The Pentagon continues to invest in these projects because the military could use the balloons for various missions.
Over the past two years, the Pentagon has spent about $3.8 million on balloon projects, and plans to spend $27.1 million in fiscal year 2023 to continue work on multiple efforts, according to budget documents.
Meanwhile, the Pentagon is working on its own hypersonic weapons program, despite Wednesday's failure of the latest test.
A bright spot for the US is the balloons may help track and deter hypersonic weapons being developed by China and Russia.
China surprised the Pentagon in August by testing a nuclear-capable hypersonic missile, which narrowly missed its target by roughly two dozen miles.

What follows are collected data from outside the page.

(** An error of the loop is the error one of its stages raised. *)
Lemma for_stages_raised (bind : Stage -> dict -> value) (stages : list Stage)
    (r0 : dict) (w w' : world) (e : exn) :
  for_stages bind stages r0 w = (Raise e, w') ->
  exists pre s post r w1 r',
    stages = pre ++ s :: post /\
    for_stages bind pre r0 w = (Return r, w1) /\
    execute s (bind s r) r w1 = (Raise e, r', w').
Proof.
  revert r0 w. induction stages as [|s rest IH]; intros r0 w; simpl.
  - discriminate.
  - destruct (execute s (bind s r0) r0 w) as [[[out|e0] r1] w1] eqn:Hs.
    + intros H. destruct (IH _ _ H) as (pre & s' & post & r & w2 & r' & -> & Hp & He).
      exists (s :: pre), s', post, r, w2, r'. repeat split; try assumption.
      simpl. now rewrite Hs.
    + intros [= -> ->]. exists [], s, rest, r0, w, r1. now repeat split.
Qed.

(** With actions that leave the map alone and names that are new to it, the
    loop only appends: one entry per stage, in order. *)
Lemma for_stages_appends (bind : Stage -> dict -> value) (stages : list Stage) :
  Forall keeps_map stages ->
  NoDup (map name stages) ->
  forall (r0 d : dict) (w w' : world),
    (forall n, In n (map name stages) -> ~ In n (dict_keys r0)) ->
    for_stages bind stages r0 w = (Return d, w') ->
    exists outs,
      List.length outs = List.length stages /\
      d = r0 ++ combine (map name stages) outs.
Proof.
  induction stages as [|s rest IH]; intros Hkeep Hnd r0 d w w' Hfresh; simpl.
  - intros [= <- <-]. exists []. now rewrite app_nil_r.
  - inversion Hkeep as [|? ? Hs Hrest]; subst.
    inversion Hnd as [|? ? Hnotin Hnd']; subst.
    pose proof (Hs (bind s r0) r0 w) as Hmap. unfold execute.
    destruct (action s (bind s r0) r0 w) as [[[out|e] r1] w1]; [|discriminate].
    simpl in Hmap. subst r1.
    rewrite dict_set_fresh by (apply Hfresh; now left).
    intros H. apply IH in H; try assumption.
    + destruct H as (outs & Hlen & ->).
      exists (out :: outs). split; [simpl; now rewrite Hlen|].
      now rewrite <- app_assoc.
    + intros n Hn. unfold dict_keys. rewrite map_app, in_app_iff. simpl.
      intros [Hin|[<-|[]]].
      * apply (Hfresh n); [now right | exact Hin].
      * contradiction.
Qed.

(** What the loop leaves in the map when its actions leave the map alone:
    distinct keys, those it had and the names of the stages, and the old
    values under the keys no stage is named after. *)
Lemma for_stages_keys (bind : Stage -> dict -> value) (stages : list Stage) :
  Forall keeps_map stages ->
  forall (r0 d : dict) (w w' : world),
    NoDup (dict_keys r0) ->
    for_stages bind stages r0 w = (Return d, w') ->
    NoDup (dict_keys d) /\
    (forall n, In n (dict_keys d) <-> In n (dict_keys r0) \/ In n (map name stages)) /\
    (forall n, ~ In n (map name stages) -> dict_get d n = dict_get r0 n).
Proof.
  induction stages as [|s rest IH]; intros Hkeep r0 d w w' Hnd; simpl.
  - intros [= <- <-]. repeat split; auto; tauto.
  - inversion Hkeep as [|? ? Hs Hrest]; subst.
    pose proof (Hs (bind s r0) r0 w) as Hmap. unfold execute.
    destruct (action s (bind s r0) r0 w) as [[[out|e] r1] w1]; [|discriminate].
    simpl in Hmap. subst r1. intros H.
    apply IH in H; [|assumption | now apply dict_set_nodup].
    destruct H as (Hnd' & Hkeys & Hold). split; [exact Hnd'|]. split.
    + intros n. rewrite Hkeys, dict_keys_set. simpl. intuition (subst; auto).
    + intros n Hn. rewrite Hold by tauto.
      apply dict_get_set_other. intros E. apply Hn. now left.
Qed.

Lemma combine_keys (names : list string) (outs : list value) :
  List.length outs = List.length names ->
  dict_keys (combine names outs) = names.
Proof.
  revert outs. induction names as [|n names IH]; intros [|o outs]; simpl;
    try discriminate; auto.
  intros [= H]. f_equal. now apply IH.
Qed.

(** The stages of the library leave the result map alone. *)
Lemma pure_action_keeps_map (nm : string) (f : value -> outcome value) :
  keeps_map {| name := nm; action := pure_action f |}.
Proof. intros arg results w. reflexivity. Qed.

Lemma replay_stages_keep_map : Forall keeps_map get_replay_stages.
Proof. repeat constructor. Qed.

Lemma library_stages_keep_map
    (render_fault : grapher_call -> world -> option string)
    (clock : nat -> string) (random : nat -> Q) (np_sqrt : Q -> Q) :
  Forall keeps_map (get_performance_stages render_fault clock random np_sqrt) /\
  Forall keeps_map (get_recovery_stages render_fault clock random np_sqrt).
Proof.
  split; repeat constructor; intros arg results w; try reflexivity;
    simpl; unfold create_graphs_action;
    destruct (create_graphs_stage render_fault clock arg w); reflexivity.
Qed.

(* ================================================================== *)
(** * The claims about [run] *)

(** C2 as stated fails: the run hands its live result map to every stage it
    has no fixed argument for, and a stage action may change that map. On
    [connect] followed by a stage that clears what it receives, the Replay
    run returns a map with the second key only. *)
Lemma run_keys_in_order_counterexample :
  ~ (forall (test : Test) (app_name : string) (stages : list Stage) (kw : dict)
            (w : world) (d : dict) (w' : world),
       NoDup (map name stages) ->
       Test_run test app_name stages kw w = (Return d, w') ->
       dict_keys d = map name stages).
Proof.
  intros H.
  specialize (H ReplayTest "MyApp" connect_then_clear replay_kw
                replay_start
                [("tidy", VNone)] replay_start).
  assert (Hnd : NoDup (map name connect_then_clear)).
  { simpl. repeat constructor; simpl; intuition discriminate. }
  specialize (H Hnd eq_refl). discriminate H.
Qed.

(** C2, as amended: for each of the three kinds and every stage sequence
    with distinct names whose actions leave the result map they are handed
    unchanged, a run that returns yields a map whose keys are the stage names
    in execution order; the map is empty before the first stage, and the
    iteration of each stage appends that stage's output, under its name, to
    the map the stages before it produced, which stays as it was. *)
Theorem run_keys_in_order (test : Test) (app_name : string) (stages : list Stage)
    (kw : dict) (w : world) (d : dict) (w' : world) :
  NoDup (map name stages) ->
  Forall keeps_map stages ->
  Test_run test app_name stages kw w = (Return d, w') ->
  exists bind,
    binding test app_name kw = Some bind /\
    dict_keys d = map name stages /\
    Test_run test app_name [] kw w = (Return [], w) /\
    forall pre s post, stages = pre ++ s :: post ->
      exists r w1 out w2,
        Test_run test app_name pre kw w = (Return r, w1) /\
        execute s (bind s r) r w1 = (Return out, r, w2) /\
        Test_run test app_name (pre ++ [s]) kw w
          = (Return (r ++ [(name s, out)]), w2).
Proof.
  intros Hnd Hkeep Hrun.
  destruct (Test_run_returns_bound _ _ _ _ _ _ _ Hrun) as [bind Hb].
  rewrite (Test_run_bound _ _ _ _ _ _ Hb) in Hrun.
  exists bind. split; [exact Hb|]. split; [|split].
  - destruct (for_stages_appends bind stages Hkeep Hnd [] d w w') as (outs & Hlen & ->);
      [intros n _ [] | exact Hrun |].
    simpl. apply combine_keys. now rewrite Hlen, length_map.
  - now rewrite (Test_run_bound _ _ _ _ _ _ Hb).
  - intros pre s post ->.
    rewrite !(Test_run_bound _ _ _ _ _ _ Hb).
    destruct (for_stages_returned _ _ _ _ _ _ _ _ Hrun)
      as (r & w1 & out & r' & w2 & Hpre & Hs).
    apply Forall_app in Hkeep. destruct Hkeep as [Hkpre Hks].
    inversion Hks as [|? ? Hk _]; subst.
    pose proof (Hk (bind s r) r w1) as Hmap. unfold execute in Hs.
    rewrite Hs in Hmap. simpl in Hmap. subst r'.
    exists r, w1, out, w2. split; [exact Hpre|]. split; [exact Hs|].
    rewrite for_stages_app, Hpre. simpl. unfold execute. rewrite Hs.
    rewrite map_app in Hnd. apply NoDup_app_remove_r in Hnd as Hndpre.
    destruct (for_stages_appends bind pre Hkpre Hndpre [] r w w1) as (outs & Hlen & ->);
      [intros n _ [] | exact Hpre |].
    simpl. rewrite dict_set_fresh; [reflexivity|].
    rewrite combine_keys by now rewrite Hlen, length_map.
    intros Hin. simpl in Hnd.
    eapply NoDup_remove_2 in Hnd. apply Hnd.
    rewrite in_app_iff. now left.
Qed.

(** The Replay run of the specification's example: [connect], [get_log],
    [inject_data] on target ["MyApp"]. *)
Lemma run_keys_in_order_witness :
  NoDup (map name get_replay_stages) /\
  Forall keeps_map get_replay_stages /\
  Test_run ReplayTest "MyApp" get_replay_stages replay_kw replay_start
    = (Return replay_result, replay_start) /\
  exists bind,
    binding ReplayTest "MyApp" replay_kw = Some bind /\
    dict_keys replay_result = ["connect"; "get_log"; "inject_data"] /\
    Test_run ReplayTest "MyApp" [] replay_kw replay_start = (Return [], replay_start) /\
    forall pre s post, get_replay_stages = pre ++ s :: post ->
      exists r w1 out w2,
        Test_run ReplayTest "MyApp" pre replay_kw replay_start = (Return r, w1) /\
        execute s (bind s r) r w1 = (Return out, r, w2) /\
        Test_run ReplayTest "MyApp" (pre ++ [s]) replay_kw replay_start
          = (Return (r ++ [(name s, out)]), w2).
Proof.
  assert (Hnd : NoDup (map name get_replay_stages)).
  { simpl. repeat constructor; simpl; intuition discriminate. }
  split; [exact Hnd|]. split; [exact replay_stages_keep_map|].
  split; [reflexivity|].
  exact (run_keys_in_order ReplayTest "MyApp" get_replay_stages replay_kw
           replay_start replay_result replay_start
           Hnd replay_stages_keep_map eq_refl).
Defined.

(** C3 as stated fails: a run that returns need not return an entry for
    every stage. It hands its live result map to the stages it has no fixed
    argument for, and on [connect] followed by a stage that clears what it
    receives the Replay run returns a map without the entry of [connect]. *)
Lemma run_all_or_nothing_counterexample :
  ~ (forall (test : Test) (app_name : string) (stages : list Stage) (kw : dict)
            (w : world) (d : dict) (w' : world),
       Test_run test app_name stages kw w = (Return d, w') ->
       forall s, In s stages -> In (name s) (dict_keys d)).
Proof.
  intros H.
  specialize (H ReplayTest "MyApp" connect_then_clear replay_kw replay_start
                [("tidy", VNone)] replay_start eq_refl
                {| name := "connect"; action := connect_stage |}
                (or_introl eq_refl)).
  simpl in H. intuition discriminate.
Qed.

Russia began ramping up hypersonic weapons development in response to the US withdrawal from the Anti-Ballistic Missile Treaty in 2002. The Russian government claimed to fire a hypersonic missile in an attack on Ukraine in March, marking its first use in combat.
That's one way the balloons could be useful -- augmenting expensive satellites in tracking the missiles. The teardrop-shaped balloons harvest complex data and navigate using AI algorithms, Politico reported.